Suppose $f$ is an indefinitely differentiable real valued function on$[0,1]$ which satisfies $\int_0^1 x^k f(x)\, dx=0$ for $k=\{0,1,2,3,.. .\}$, prove $f=0$ .
My attempt :
To prove this assertion , it suffice to prove $$\int_0^1 f^2 (x) \,dx=0$$
Then by approximation theorem , we can find a polynomial such that for every $\epsilon \gt 0$ $$\int_0^1 f^2 (x) \,dx= \int_0^1 (f(x)-\sum_{n=0}^N a_n x^n)f(x) ,dx+\int_0^1 \sum_{n=0}^N f(x) a_n x^n\,dx \le \epsilon M$$ where $M=\sup_{x \in [0,1]}|f(x)|$ .
It seems that we do not need the condition that $f$ is indefinitely differentiable , if $f$ is continuous then the conclution may hold .
My question :
a) Suppose $f$ is a Lebesgue integrable real valued function on$[0,1]$ which satisfies $\int_0^1 x^k f(x)\ dx=0$ for $k=\{0,1,2,3,.. .\}$, can we prove $f=0$ except on a set of measure $0$ ?

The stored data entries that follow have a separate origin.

(** One pass: the file grew to [D1], [i1], then [m] bytes were stored in the
    block of [off]. *)
Lemma written_step g D0 i0 off0 t D i D1 i1 m off bytes ks :
  let a := slot D1 i1 (ix (off / BSIZE)) in
  let D2 := cv_upd D1 a (splice (D1 a) (Z.to_nat (off mod BSIZE)) bytes) in
  written g D0 i0 off0 t D i -> bitmap_ok sb D0 -> file_wf sb D i -> grow_step sb D i D1 i1 ks -> a <> 0 ->
  off = off0 + t -> 0 <= off0 <= i_size i0 -> i_size i0 <= MAXFILE * BSIZE -> 0 <= t -> off + m <= MAXFILE * BSIZE ->
  1 <= m -> off mod BSIZE + m <= BSIZE -> bytes = map g (seqZ off m) ->
  written g D0 i0 off0 (t + m) D2 i1.
Proof.
  intros a D2 [Wi Wk Wn Wb Wy Wu Wf Wfr] Hok0 Hw Hg Ha Eoff Hoff0 Hmax Ht Hend' Hm Hfit Ebytes.
  pose proof (gs_wf _ _ _ _ _ _ Hg) as Hw1. pose proof (datastart_pos sb Hly) as Hds.
  assert (Hbn : 0 <= off / BSIZE < MAXFILE).
  { split; [apply Z.div_pos; [lia|done]|]. apply Z.div_lt_upper_bound; [done|lia]. }
  destruct (ix_range _ Hbn) as [Hix H12]. destruct (fw_range _ _ _ Hw1 _ Hix Ha) as [Har Hau]. fold a in Har, Hau.
  assert (Ha12 : a <> slot D1 i1 12) by (intros E; apply H12, (fw_inj _ _ _ Hw1); try done).
  assert (Hsl : forall k, slot D2 i1 k = slot D1 i1 k) by (intros k; by apply slot_store).
  assert (Hnb : ~ is_bitmap sb a) by (unfold is_bitmap; lia).
  assert (Hu2 : forall x, 0 <= x < sb_size sb -> used sb D2 x = used sb D1 x).
  { intros x Hx. apply used_frame; [done|done|]. intros y Hy. apply cv_upd_ne. by intros ->. }
  assert (Hlb : length bytes = Z.to_nat m) by (rewrite Ebytes; apply length_map_seqZ).
  assert (Hdiv : forall j, 0 <= j < MAXFILE * BSIZE -> 0 <= j / BSIZE < MAXFILE).
  { intros j Hj. split; [apply Z.div_pos; [lia|done]|]. apply Z.div_lt_upper_bound; [done|lia]. }
  assert (Hnz : forall j, 0 <= j < Z.max (i_size i0) (off0 + (t + m)) -> slot D1 i1 (ix (j / BSIZE)) <> 0).
  { intros j Hj. destruct (Z.lt_ge_cases j (Z.max (i_size i0) (off0 + t))) as [Hlt|Hge].
    - pose proof (Wb j ltac:(lia)) as Hs. destruct (ix_range _ (Hdiv j ltac:(lia))) as [Hj' _].
      by rewrite (gs_keep _ _ _ _ _ _ Hg).
    - replace (j / BSIZE) with (off / BSIZE); [done|]. unfold BSIZE in *. Z.div_mod_to_equations; lia. }
  assert (Hun : forall k, 0 <= k < NSLOT -> slot D0 i0 k = 0 -> slot D2 i1 k <> 0 -> used sb D0 (slot D2 i1 k) = false).
  { intros k Hk H0. rewrite Hsl. intros H1. destruct (decide (slot D i k = 0)) as [E|E].
    - destruct (fw_range _ _ _ Hw1 k Hk H1) as [Hr _]. destruct (used sb D0 (slot D1 i1 k)) eqn:Eu; [|done].
      apply Wu in Eu; [|lia]. by rewrite (gs_unused _ _ _ _ _ _ Hg) in Eu.
    - rewrite (gs_keep _ _ _ _ _ _ Hg) by done. by apply Wn. }
  split.
  - destruct Wi as [l1 ->], (gs_inode _ _ _ _ _ _ Hg) as [l2 ->]. by exists l2.
  - intros k Hk Hs. rewrite Hsl, (gs_keep _ _ _ _ _ _ Hg) by (rewrite ?Wk; done). by apply Wk.
  - exact Hun.
  - intros j Hj. rewrite Hsl. by apply Hnz.
  - intros j Hj. specialize (Hnz j Hj). assert (Hjm : 0 <= j < MAXFILE * BSIZE) by lia.
    destruct (ix_range _ (Hdiv j Hjm)) as [Hj' Hj12].
    assert (E1 : fbyte D2 i1 j = if in_range off m j then g j else fbyte D1 i1 j).
    { unfold fbyte. rewrite Hsl. destruct (decide (j / BSIZE = off / BSIZE)) as [E|E].
      - rewrite E. fold a. unfold D2. rewrite cv_upd_eq.
        assert (0 <= off mod BSIZE < BSIZE /\ 0 <= j mod BSIZE < BSIZE) as [Hom Hjm'] by (split; by apply Z.mod_pos_bound).
        assert (Hlen1 : length (D1 a) = 1024%nat) by apply (gs_ok _ _ _ _ _ _ Hg).
        rewrite byte_at_splice by (unfold BSIZE in *; lia). rewrite Hlb, Z2Nat.id by lia.
        assert (Ej : j - off = j mod BSIZE - off mod BSIZE).
        { rewrite (Z.div_mod j BSIZE) at 1 by done. rewrite (Z.div_mod off BSIZE) at 1 by done. lia. }
        repeat case_range; try lia; try done. unfold byte_at. rewrite Ebytes, map_seqZ_lookup by lia. simpl. f_equal. lia.
      - unfold D2. rewrite cv_upd_ne.
        + case_range; [|done]. exfalso. apply E. unfold BSIZE in *. Z.div_mod_to_equations; lia.
        + intros E2. apply E, ix_inj, (fw_inj _ _ _ Hw1); try done. }
    rewrite E1. destruct (Z.lt_ge_cases j (Z.max (i_size i0) (off0 + t))) as [Hlt|Hge].
    + rewrite (grow_fbyte D i D1 i1 ks) by (done || apply Wb; lia). rewrite Wy by lia.
      repeat case_range; try lia; done.
    + repeat case_range; try lia; done.
  - intros x Hx Hux. rewrite Hu2 by done. apply (gs_used _ _ _ _ _ _ Hg); [done|]. by apply Wu.
  - intros x Hx Hux Hnx. rewrite Hu2 in Hux by done. destruct (used sb D x) eqn:Ex.
    + destruct (Wf x Hx Ex Hnx) as (k & Hk & Ek). exists k. split; [done|]. rewrite Hsl, (gs_keep _ _ _ _ _ _ Hg); [done|done|].
      rewrite Ek. intros ->. rewrite (bo_meta _ _ Hok0) in Hnx by lia. done.
    + destruct (gs_fresh _ _ _ _ _ _ Hg x Hx Hux Ex) as (k & Hk & Ek). exists k. by rewrite Hsl.
  - intros x Hx Hux Hb Hno. assert (Hua : used sb D x = true) by (by apply Wu).
    assert (Hno1 : forall k, 0 <= k < NSLOT -> slot D i k <> x).
    { intros k Hk E. destruct (decide (slot D0 i0 k = 0)) as [E0|E0]; [|by apply (Hno k); rewrite <- ?Wk].
      rewrite <- E, Wn in Hux; [done|done|done|]. intros E2. apply (Hno k Hk). congruence. }
    assert (Hxa : x <> a).
    { intros E. destruct (decide (slot D0 i0 (ix (off / BSIZE)) = 0)) as [E0|E0].
      - pose proof (Hun _ Hix E0) as Hf. rewrite Hsl in Hf. fold a in Hf. rewrite E, Hf in Hux by done. done.
      - apply (Hno _ Hix). rewrite E. unfold a. rewrite (gs_keep _ _ _ _ _ _ Hg), Wk by (rewrite ?Wk; done). done. }
    unfold D2. rewrite cv_upd_ne by done.
    rewrite (gs_frame _ _ _ _ _ _ Hg); [by apply Wfr|done|done|done|].
    intros E. apply (Hno1 12); [unfold NSLOT; lia|done].
Qed.
Lemma load_store_dinode j : load_dinode (store_dinode i o d) o j = disk_fields i j.
Proof using Hi Ho.
  destruct dinode_lengths as (L1 & L2 & L3 & L4 & L5). destruct Hi as [T1 T2 T3 T4 T5 T6 T7].
  assert (Es : store_dinode i o d = put_addrs (i_addrs i) (o + 12) d5) by done.
  assert (E16 : forall p, (p + 2 <= o + 12)%nat -> get16 (store_dinode i o d) p = get16 d5 p).
  { intros p Hp. unfold get16, store_dinode. f_equal. apply read_put_addrs; [lia|unfold apart; lia]. }
  assert (E32 : get32 (store_dinode i o d) (o + 8) = i_size i).
  { rewrite Es. unfold get32. rewrite read_put_addrs by (unfold apart; lia). transitivity (u32 (i_size i)); [|by apply u32_small].
    apply get32_put32_same. lia. }
  unfold load_dinode, disk_fields, geti16. rewrite !E16, E32 by lia. f_equal.
  - unfold d5. rewrite get16_put32 by (unfold apart; lia). unfold d4. rewrite get16_put16 by (unfold apart; lia). unfold d3. rewrite get16_put16 by (unfold apart; lia). unfold d2. rewrite get16_put16 by (unfold apart; lia). unfold d1.
    rewrite get16_put16_same by lia. by apply s16_u16.
  - unfold d5. rewrite get16_put32 by (unfold apart; lia). unfold d4. rewrite get16_put16 by (unfold apart; lia). unfold d3. rewrite get16_put16 by (unfold apart; lia). unfold d2.
    rewrite get16_put16_same by lia. by apply s16_u16.
  - unfold d5. rewrite get16_put32 by (unfold apart; lia). unfold d4. rewrite get16_put16 by (unfold apart; lia). unfold d3.
    rewrite get16_put16_same by lia. by apply s16_u16.
  - unfold d5. rewrite get16_put32 by (unfold apart; lia). unfold d4.
    rewrite get16_put16_same by lia. by apply s16_u16.
  - apply list_eq. intros k. unfold get_addrs. rewrite list_lookup_fmap.
    destruct (decide (k < 13)%nat) as [Hk|Hk].
    + rewrite lookup_seq_lt by done. transitivity (Some (get32 (store_dinode i o d) (o + 12 + 4 * k))); [done|].
      destruct (lookup_lt_is_Some_2 (i_addrs i) k) as (a & Ea); [lia|]. rewrite Ea.
      rewrite Es, (get32_put_addrs _ _ _ _ a) by (done || lia). rewrite Forall_forall in T7.
      rewrite u32_small; [done|]. apply T7. by eapply list_elem_of_lookup_2.
    + rewrite lookup_seq_ge by lia. simpl. symmetry. apply lookup_ge_None_2. lia.
Qed.

(** The other inodes of the block keep their bytes. *)
Lemma store_dinode_other o' : length (i_addrs i) = 13%nat -> apart o 64 o' 64 -> read_at (store_dinode i o d) o' 64 = read_at d o' 64.
Proof using Ho.
  intros Hl Ha. destruct dinode_lengths as (L1 & L2 & L3 & L4 & L5). unfold apart in Ha.
  change (store_dinode i o d) with (put_addrs (i_addrs i) (o + 12) d5). rewrite read_put_addrs by (unfold apart; lia).
  unfold d5, put32. rewrite read_at_splice_other by (rewrite length_le_bytes; lia).
  unfold d4, put16. rewrite read_at_splice_other by (rewrite length_le_bytes; lia).
  unfold d3, put16. rewrite read_at_splice_other by (rewrite length_le_bytes; lia).
  unfold d2, put16. rewrite read_at_splice_other by (rewrite length_le_bytes; lia).
  unfold d1, put16. by rewrite read_at_splice_other by (rewrite length_le_bytes; lia).
Qed.
End codec.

b) If a) is not true , suppose $f$ is a Riemann integrable real valued function on$[0,1]$ which satisfies $\int_0^1 x^k f(x)\ dx=0$ for $k=\{0,1,2,3,.. .\}$, can we prove $f=0$ except on a set of measure $0$ ?
EDIT:
To prove $f=0 \text{ a.e.}$ , it suffice to prove all the fourier coefficient of $f$ equal to $0$ , then
$$\int_0^1 f(x) \cos(2 \pi nx) \,dx \le \int_0^1 |f(x)||\cos(2 \pi nx)-\sum_{n=0}^{N}a_n x^n| \le \epsilon||f||_{L^1}$$ and the proof is complete.